Example 4: Repeated fields with null values
The trouble with using CROSS JOIN
clauses in queries is that they omit all records for which the repeated field has no values: If a paper has zero authors listed, for example, including CROSS JOIN UNNEST(authors)
in your query means there won't be any rows for that paper.
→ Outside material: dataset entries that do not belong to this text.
(* ===== verification/DeployNames.v ===== *)
(** * DeployNames: names derived by the deployments module

    The pure helpers of [internal/deployments/service.go]: image references, git-ref
    slugs, the routing key and public host of a preview, network and image-tag names. *)
From S2P Require Import Prelude.
From S2P Require Import GoStrings.
From S2P Require Import Sha256.

(** ** Slugs *)

(** [routeKeyNonAlnum.ReplaceAllString(_, "-")]: every maximal run of bytes outside
    [a-z0-9] becomes one hyphen. *)
Fixpoint collapse_bytes (in_run : bool) (l : bytes) : bytes :=
  match l with
  | [] => []
  | c :: l' =>
      if is_lower_alnum c then c :: collapse_bytes false l'
      else if in_run then collapse_bytes true l' else "-"%char :: collapse_bytes true l'
  end.
Definition routeKeyNonAlnum_replace (s : string) : string :=
  str_of (collapse_bytes false (bytes_of s)).

Definition slugifyRef (ref : string) : string :=
  let s := Trim_dash (routeKeyNonAlnum_replace (ToLower ref)) in
  if String.eqb s "" then "branch" else s.

Definition maxRouteKeyLen : Z := 63.

(** The suffix shared by the route key and the route host of a preview. *)
Definition preview_suffix (prNumber : Z) (ref : string) : string :=
  if 0 <? prNumber then "pr-" +:+ Itoa prNumber else slugifyRef ref.

Definition previewRouteKey (serviceID : string) (prNumber : Z) (ref : string) : string :=
  let suffix := preview_suffix prNumber ref in
  let key := serviceID +:+ "-" +:+ suffix in
  if len key <=? maxRouteKeyLen then key
  else
    let tail := str_take 8 (hex_sum suffix) in
    let budget := maxRouteKeyLen - len serviceID - len "-" - len "-" - len tail in
    let budget := if budget <? 0 then 0 else budget in
    let trunc := if budget <? len suffix then str_take (Z.to_nat budget) suffix else suffix in
    let trunc := Trim_dash trunc in
    serviceID +:+ "-" +:+ trunc +:+ "-" +:+ tail.

Definition previewRouteHost (slug : string) (prNumber : Z) (ref serviceID : string) : string :=
  let base := if String.eqb (TrimSpace slug) "" then "preview" else slugifyRef slug in
  let suffix := preview_suffix prNumber ref in
  let tail := str_take 6 (hex_sum serviceID) in
  let head := base +:+ "-" +:+ suffix in
  let maxHead := maxRouteKeyLen - len "-" - len tail in
  let head := if maxHead <? len head then Trim_dash (str_take (Z.to_nat maxHead) head) else head in
  head +:+ "-" +:+ tail.

Definition builtImageTag (deploymentID : string) : string := "plorigo-build:" +:+ deploymentID.
Definition environmentNetworkName (environmentID : string) : string := "plorigo-" +:+ environmentID.
Definition previewNetworkName (routeKey : string) : string := "plorigo-preview-" +:+ routeKey.

(** ** DNS labels *)
Definition is_label_byte (c : ascii) : bool := is_lower_alnum c || is_dash c.

(** A DNS label as both sides of the system understand it. *)
Record label_ok (s : string) : Prop := {
  label_nonempty : s ≠ "";
  label_len : len s ≤ 63;
  label_bytes : Forall (λ c, is_label_byte c = true) (bytes_of s);
  label_head : head (bytes_of s) ≠ Some "-"%char;
  label_last : last (bytes_of s) ≠ Some "-"%char;
}.

(** The canonical text of a UUID: 36 bytes, lower-case hex digits with hyphens. *)
Record canonical_uuid (s : string) : Prop := {
  uuid_len : String.length s = 36%nat;
  uuid_bytes : Forall (λ c, is_hex c || is_dash c = true) (bytes_of s);
  uuid_head : head (bytes_of s) ≠ Some "-"%char;
  uuid_last : last (bytes_of s) ≠ Some "-"%char;
}.

(** ** Lemmas *)
Lemma is_hex_label c : is_hex c = true → is_label_byte c = true.
Proof.
  assert (H : ∀ c, implb (is_hex c) (is_label_byte c) = true)
    by (apply byte_forall; vm_compute; reflexivity).
  specialize (H c). by destruct (is_hex c).
Qed.
Lemma is_hex_not_dash c : is_hex c = true → c ≠ "-"%char.
Proof. by intros H ->. Qed.

Lemma collapse_label b l : Forall (λ c, is_label_byte c = true) (collapse_bytes b l).
Proof.
  revert b; induction l as [|c l IH]; intros b; simpl; [constructor|].
  destruct (is_lower_alnum c) eqn:Hc.
  - constructor; [by unfold is_label_byte; rewrite Hc | apply IH].
  - destruct b; [apply IH|]. constructor; [done|apply IH].
Qed.

Lemma not_dash c : is_dash c = false → c ≠ "-"%char.
Proof. by intros H ->. Qed.

(** A slug is a non-empty word of [a-z0-9-] without a leading or trailing hyphen. *)
Record slug_ok (s : string) : Prop := {
  slug_nonempty : s ≠ "";
  slug_bytes : Forall (λ c, is_label_byte c = true) (bytes_of s);
  slug_head : head (bytes_of s) ≠ Some "-"%char;
  slug_last : last (bytes_of s) ≠ Some "-"%char;
}.

Lemma slugifyRef_ok ref : slug_ok (slugifyRef ref).
Proof.
  unfold slugifyRef. destruct (String.eqb_spec (Trim_dash (routeKeyNonAlnum_replace (ToLower ref))) "") as [_|Hne].
  - split; [done| repeat constructor | done | done].
  - unfold Trim_dash, routeKeyNonAlnum_replace in *. split; [done| | |];
      rewrite !bytes_of_str_of.
    + apply trim_bytes_Forall, collapse_label.
    + intros H%trim_bytes_head. done.
    + intros H%trim_bytes_last. done.
Qed.

Lemma bytes_of_nonempty s : s ≠ "" → bytes_of s ≠ [].
Proof. by destruct s. Qed.
Lemma head_app_nonempty {A} (l k : list A) : l ≠ [] → head (l ++ k) = head l.
Proof. by destruct l. Qed.
Lemma last_app_nonempty {A} (l k : list A) : k ≠ [] → last (l ++ k) = last k.
Proof. intros H. rewrite last_app. destruct (last k) eqn:E; [done|]. by apply last_None in E. Qed.

(** Joining two words with a hyphen keeps the label grammar. *)
Lemma label_join s t :
  s ≠ "" → Forall (λ c, is_label_byte c = true) (bytes_of s) →
  head (bytes_of s) ≠ Some "-"%char →
  t ≠ "" → Forall (λ c, is_label_byte c = true) (bytes_of t) →
  last (bytes_of t) ≠ Some "-"%char →
  len s + 1 + len t ≤ 63 → label_ok (s +:+ "-" +:+ t).
Proof.
  intros Hs Hsb Hsh Ht Htb Htl Hlen.
  assert (bytes_of s ≠ []) by (by apply bytes_of_nonempty).
  assert (bytes_of t ≠ []) by (by apply bytes_of_nonempty).
  split.
  - by destruct s.
  - rewrite !len_app. change (len "-") with 1. lia.
  - rewrite !bytes_of_app. apply Forall_app; split; [done|].
    apply Forall_app; split; [by repeat constructor | done].
  - rewrite bytes_of_app. by rewrite head_app_nonempty.
  - rewrite !bytes_of_app, !last_app_nonempty; done.
Qed.

Lemma str_take_Forall (P : ascii → Prop) n s :
  Forall P (bytes_of s) → Forall P (bytes_of (str_take n s)).
Proof. intros H. unfold str_take. rewrite bytes_of_str_of. by apply Forall_take. Qed.
Lemma len_str_take n s : (n ≤ String.length s)%nat → len (str_take n s) = Z.of_nat n.
Proof.
  intros H. unfold str_take, len. rewrite length_str_of, length_take, length_bytes_of. lia.
Qed.
Lemma len_str_take_le n s : len (str_take n s) ≤ Z.of_nat n.
Proof. unfold str_take, len. rewrite length_str_of, length_take. lia. Qed.
Lemma len_Trim_dash s : len (Trim_dash s) ≤ len s.
Proof.
  unfold Trim_dash, len. rewrite length_str_of. pose proof (length_trim_bytes is_dash (bytes_of s)).
  rewrite length_bytes_of in *. lia.
Qed.
Lemma Trim_dash_Forall (P : ascii → Prop) s :
  Forall P (bytes_of s) → Forall P (bytes_of (Trim_dash s)).
Proof. intros H. unfold Trim_dash. rewrite bytes_of_str_of. by apply trim_bytes_Forall. Qed.

Lemma last_Forall {A} (P : A → Prop) l x : Forall P l → last l = Some x → P x.
Proof. intros H (k & ->)%last_Some. by apply Forall_app in H as [_ [H _]%Forall_cons]. Qed.
Lemma head_Forall {A} (P : A → Prop) l x : Forall P l → head l = Some x → P x.
Proof. destruct l; [done|]. intros [H _]%Forall_cons. by intros [= <-]. Qed.

(** The hash tails: hex digits of the requested length. *)
Lemma hash_tail_ok n s (t := str_take n (hex_sum s)) :
  (0 < n ≤ 64)%nat →
  t ≠ "" ∧ len t = Z.of_nat n ∧ Forall (λ c, is_label_byte c = true) (bytes_of t) ∧
  last (bytes_of t) ≠ Some "-"%char.
Proof.
  intros Hn. pose proof (length_hex_sum s) as Hl.
  assert (len t = Z.of_nat n) as Hlen by (apply len_str_take; lia).
  assert (Forall (λ c, is_hex c = true) (bytes_of t)) as Hhex
    by (apply str_take_Forall, hex_sum_hex).
  split; [intros Ht; rewrite Ht in Hlen; unfold len in Hlen; simpl in Hlen; lia|].
  split; [done|]. split.
  - eapply Forall_impl; [exact Hhex|]. intros c; apply is_hex_label.
  - intros H. by pose proof (last_Forall _ _ _ Hhex H).
Qed.

(** The suffix of a preview name is a slug, and short for a pull request. *)
Lemma preview_suffix_ok pr ref :
  pr < 2 ^ 31 → slug_ok (preview_suffix pr ref).
Proof.
  intros Hpr. unfold preview_suffix. destruct (Z.ltb_spec 0 pr); [|apply slugifyRef_ok].
  destruct (Itoa_pos_spec pr ltac:(lia)) as (Hd & Hne & _).
  split; [done| | done |].
  - rewrite bytes_of_app. apply Forall_app. split; [by repeat constructor|].
    eapply Forall_impl; [exact Hd|]. intros c Hc. unfold is_label_byte, is_lower_alnum.
    rewrite Hc. by rewrite orb_true_r.
  - rewrite bytes_of_app, last_app_nonempty by (by apply bytes_of_nonempty).
    intros Hl. by pose proof (last_Forall _ _ _ Hd Hl).
Qed.

Lemma canonical_uuid_len sid : canonical_uuid sid → len sid = 36.
Proof. intros [H _ _ _]. unfold len. rewrite H. done. Qed.
Lemma canonical_uuid_label sid :
  canonical_uuid sid → Forall (λ c, is_label_byte c = true) (bytes_of sid).
Proof.
  intros [_ Hb _ _]. eapply Forall_impl; [exact Hb|]. intros c [Hc|Hc]%orb_true_iff; simpl in *.
  - by apply is_hex_label.
  - unfold is_label_byte. by rewrite Hc, orb_true_r.
Qed.
Lemma canonical_uuid_nonempty sid : canonical_uuid sid → sid ≠ "".
Proof. intros Hc ->. by pose proof (uuid_len _ Hc). Qed.

Lemma canonical_uuid_is_label sid : canonical_uuid sid → label_ok sid.
Proof.
  intros H. split; [by apply canonical_uuid_nonempty| |by apply canonical_uuid_label|apply H|apply H].
  rewrite (canonical_uuid_len _ H). lia.
Qed.

(** Every preview route key is a DNS label. *)
Lemma previewRouteKey_label sid pr ref :
  canonical_uuid sid → pr < 2 ^ 31 → label_ok (previewRouteKey sid pr ref).
Proof.
  intros Hsid Hpr. unfold previewRouteKey.
  pose proof (preview_suffix_ok pr ref Hpr) as [Hne Hb Hh Hl].
  pose proof (canonical_uuid_len sid Hsid) as Hlen.
  pose proof (canonical_uuid_label sid Hsid). pose proof (canonical_uuid_nonempty sid Hsid).
  set (sfx := preview_suffix pr ref) in *.
  case_match eqn:Hcmp; propify.
  - rewrite !len_app in Hcmp. apply label_join; try done; [apply Hsid|].
    change (len "-") with 1 in Hcmp. unfold maxRouteKeyLen in Hcmp. lia.
  - destruct (hash_tail_ok 8 sfx ltac:(lia)) as (Htne & Htlen & Htb & Htl).
    rewrite Htlen, Hlen. change (maxRouteKeyLen - 36 - len "-" - len "-" - Z.of_nat 8) with 17.
    change (17 <? 0) with false. cbv iota.
    set (tr := Trim_dash _). assert (len tr ≤ 17) as Htr.
    { unfold tr. etransitivity; [apply len_Trim_dash|].
      destruct (Z.ltb_spec 17 (len sfx)); [apply len_str_take_le|lia]. }
    assert (Forall (λ c, is_label_byte c = true) (bytes_of tr)) as Htrb.
    { unfold tr. apply Trim_dash_Forall. case_match; [by apply str_take_Forall|done]. }
    apply (label_join sid (tr +:+ "-" +:+ str_take 8 (hex_sum sfx))); try done; [apply Hsid| | | |].
    + by destruct tr.
    + rewrite !bytes_of_app. apply Forall_app; split; [done|].
      apply Forall_app; split; [by repeat constructor|done].
    + rewrite !bytes_of_app, !last_app_nonempty; try done; by apply bytes_of_nonempty.
    + rewrite !len_app, Htlen. change (len "-") with 1. lia.
Qed.

(** A route key of a preview is longer than any service id, so it is never a
    production route key. *)
Lemma previewRouteKey_longer sid pr ref :
  canonical_uuid sid → len sid + 1 < len (previewRouteKey sid pr ref) ∨
  previewRouteKey sid pr ref = sid +:+ "-" +:+ preview_suffix pr ref.
Proof.
  intros Hsid. unfold previewRouteKey. case_match; [by right|left].
  destruct (hash_tail_ok 8 (preview_suffix pr ref) ltac:(lia)) as (_ & Htlen & _).
  set (tr := Trim_dash _). pose proof (len_nonneg tr).
  rewrite !len_app, Htlen. change (len "-") with 1. lia.
Qed.

Lemma previewRouteKey_ne_uuid sid sid' pr ref :
  canonical_uuid sid → canonical_uuid sid' → previewRouteKey sid pr ref ≠ sid'.
Proof.
  intros Hs Hs' Heq. pose proof (canonical_uuid_len _ Hs). pose proof (canonical_uuid_len _ Hs').
  destruct (previewRouteKey_longer sid pr ref Hs) as [Hlt|Hk].
  - rewrite Heq in Hlt. lia.
  - rewrite Heq in Hk. rewrite Hk, !len_app in *. change (len "-") with 1 in *.
    pose proof (len_nonneg (preview_suffix pr ref)). lia.
Qed.

(** The key of a pull request is never truncated, and ignores the ref. *)
Lemma previewRouteKey_pr sid pr ref :
  canonical_uuid sid → 0 < pr < 2 ^ 31 →
  previewRouteKey sid pr ref = sid +:+ "-pr-" +:+ Itoa pr.
Proof.
  intros Hsid Hpr. unfold previewRouteKey, preview_suffix.
  destruct (Z.ltb_spec 0 pr); [|lia].
  destruct (Itoa_pos_spec pr Hpr) as (_ & _ & Hl).
  rewrite !len_app, (canonical_uuid_len sid Hsid).
  change (len "-") with 1. change (len "pr-") with 3. unfold maxRouteKeyLen.
  destruct (Z.leb_spec (36 + (1 + (3 + len (Itoa pr)))) 63); [done|lia].
Qed.

(** Every preview route host is a DNS label. *)
Lemma previewRouteHost_label slug pr ref sid :
  pr < 2 ^ 31 → label_ok (previewRouteHost slug pr ref sid).
Proof.
  intros Hpr. unfold previewRouteHost.
  pose proof (preview_suffix_ok pr ref Hpr) as [Hne Hb Hh Hl].
  set (sfx := preview_suffix pr ref) in *.
  set (base := if String.eqb (TrimSpace slug) "" then "preview" else slugifyRef slug).
  assert (slug_ok base) as [Bne Bb Bh Bl].
  { unfold base. case_match; [by split; repeat constructor | apply slugifyRef_ok]. }
  destruct (hash_tail_ok 6 sid ltac:(lia)) as (Htne & Htlen & Htb & Htl).
  rewrite Htlen. change (maxRouteKeyLen - len "-" - Z.of_nat 6) with 56.
  set (hd := base +:+ "-" +:+ sfx).
  assert (Hhb : Forall (λ c, is_label_byte c = true) (bytes_of hd)).
  { unfold hd. rewrite !bytes_of_app. apply Forall_app; split; [done|].
    apply Forall_app; split; [by repeat constructor|done]. }
  assert (Hhh : head (bytes_of hd) ≠ Some "-"%char).
  { unfold hd. rewrite bytes_of_app, head_app_nonempty; [done|by apply bytes_of_nonempty]. }
  assert (hd ≠ "") as Hhne by (unfold hd; by destruct base).
  destruct (Z.ltb_spec 56 (len hd)) as [Hlong|Hshort].
  2:{ apply label_join; try done. rewrite Htlen. lia. }
  change (Z.to_nat 56) with 56%nat.
  apply label_join; try done.
  - (* the head keeps its first byte, which is no hyphen *)
    intros Hemp. apply (f_equal bytes_of) in Hemp.
    unfold Trim_dash, str_take in Hemp. rewrite !bytes_of_str_of in Hemp. simpl in Hemp.
    destruct (trim_bytes_split is_dash (take 56 (bytes_of hd))) as (a & b & Hsplit & Ha & Hb').
    rewrite Hemp in Hsplit. simpl in Hsplit.
    assert (Forall (λ c, is_dash c = true) (take 56 (bytes_of hd))) as Hall
      by (rewrite Hsplit; by apply Forall_app).
    destruct (bytes_of hd) as [|c l] eqn:E; [by apply bytes_of_nonempty in Hhne|].
    simpl in Hall. apply Forall_cons in Hall as [Hc _]. simpl in Hhh.
    apply Hhh. f_equal. by apply Ascii.eqb_eq in Hc.
  - by apply Trim_dash_Forall, str_take_Forall.
  - unfold Trim_dash. rewrite bytes_of_str_of. intros H%trim_bytes_head. done.
  - rewrite Htlen. pose proof (len_Trim_dash (str_take 56 hd)).
    pose proof (len_str_take_le 56 hd). lia.
Qed.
We can examine this further using the research_org_country_names
repeated field:
SELECT COUNT(DISTINCT p.id) AS tot_articles
FROM
`dimensions-ai.data_analytics.publications` p
CROSS JOIN UNNEST(research_org_country_names) AS unnested_countries
WHERE year = 2000
Results
Row | tot_articles |
---|---|
1 | 1063394 |
We then run the same query without the UNNEST
clause:
SELECT COUNT(DISTINCT p.id) AS tot_articles
FROM
`dimensions-ai.data_analytics.publications` p
WHERE year = 2000
Results
Row | tot_articles |
---|---|
1 | 1760397 |
So without the UNNEST
, the total publication count is just over 1.7 million. With the unnest, however, it's less than 1.1 million. The gap is explained by publications that have an ID (that's what we're counting), but that do not have any values in the research_org_country_names
field.
So how can we be sure we aren't excluding records we actually want? In this case, a LEFT JOIN
is the way to go:
SELECT
COUNT(DISTINCT p.id) AS tot_articles
FROM
`dimensions-ai.data_analytics.publications` p
LEFT JOIN UNNEST(research_org_country_names) AS unnested_countries
WHERE year = 2000
Results
Row | tot_articles |
---|---|
1 | 1760397 |
Using LEFT JOIN UNNEST(x)
instead of CROSS JOIN UNNEST(x)
ensures that entries in which x
is NULL
will still be returned—those will simply have null listed in the unnested_countries
field.
Example 5: Counting entries too many times
While it's helpful that CROSS JOIN UNNEST()
gives us all relevant combinations of the selected fields, it can also present hazards if you don't account for which fields may have multiple entries. For this example, we want to examine how many papers were published in PLOS ONE that include an author with the surname "Smith."
This query will get us most of the way there:
SELECT
p.year, COUNT(p.id) AS totcount
FROM `dimensions-ai.data_analytics.publications` p
CROSS JOIN UNNEST(authors) author
WHERE
journal.id='jour.1037553' -- PLOS ONE
AND year >= 2018
AND year <= 2020
AND author.last_name='Smith'
GROUP BY year
ORDER BY year
Results:
Row | year | totcount |
---|---|---|
1 | 2018 | 196 |
2 | 2019 | 151 |
3 | 2020 | 155 |
We start with all publications published in PLOS ONE between 2018 and 2020, then unnest the authors
field so we can get to the last_name
field. We then include only entries in which last_name='Smith'
.
However, these yearly totals aren't correct: We're counting the number of entries in the table, and we only have entries in which an author's last name is "Smith." But some papers may have been written by more than one Smith. We can account for this by adding a DISTINCT
clause, like this:
SELECT
p.year, COUNT(DISTINCT p.id) AS totcount -- CHANGE IS HERE!
FROM `dimensions-ai.data_analytics.publications` p
CROSS JOIN UNNEST(authors) author
WHERE
journal.id='jour.1037553'
AND year >= 2018
AND year <= 2020
AND author.last_name='Smith'
GROUP BY year
ORDER BY year
Results:
Row | year | totcount |
---|---|---|
1 | 2018 | 189 |
2 | 2019 | 144 |
3 | 2020 | 154 |
Comparing these results to the previous ones, we can see that there are usually more than 140 papers published with "Smith" authors every year, and several papers per year authored by multiple Smiths. This was a straightforward example, but DISTINCT
clauses can be a valuable check in more convoluted queries in which you may have multiple cross joins, or you have a cross join in a subquery that is later joined to another table.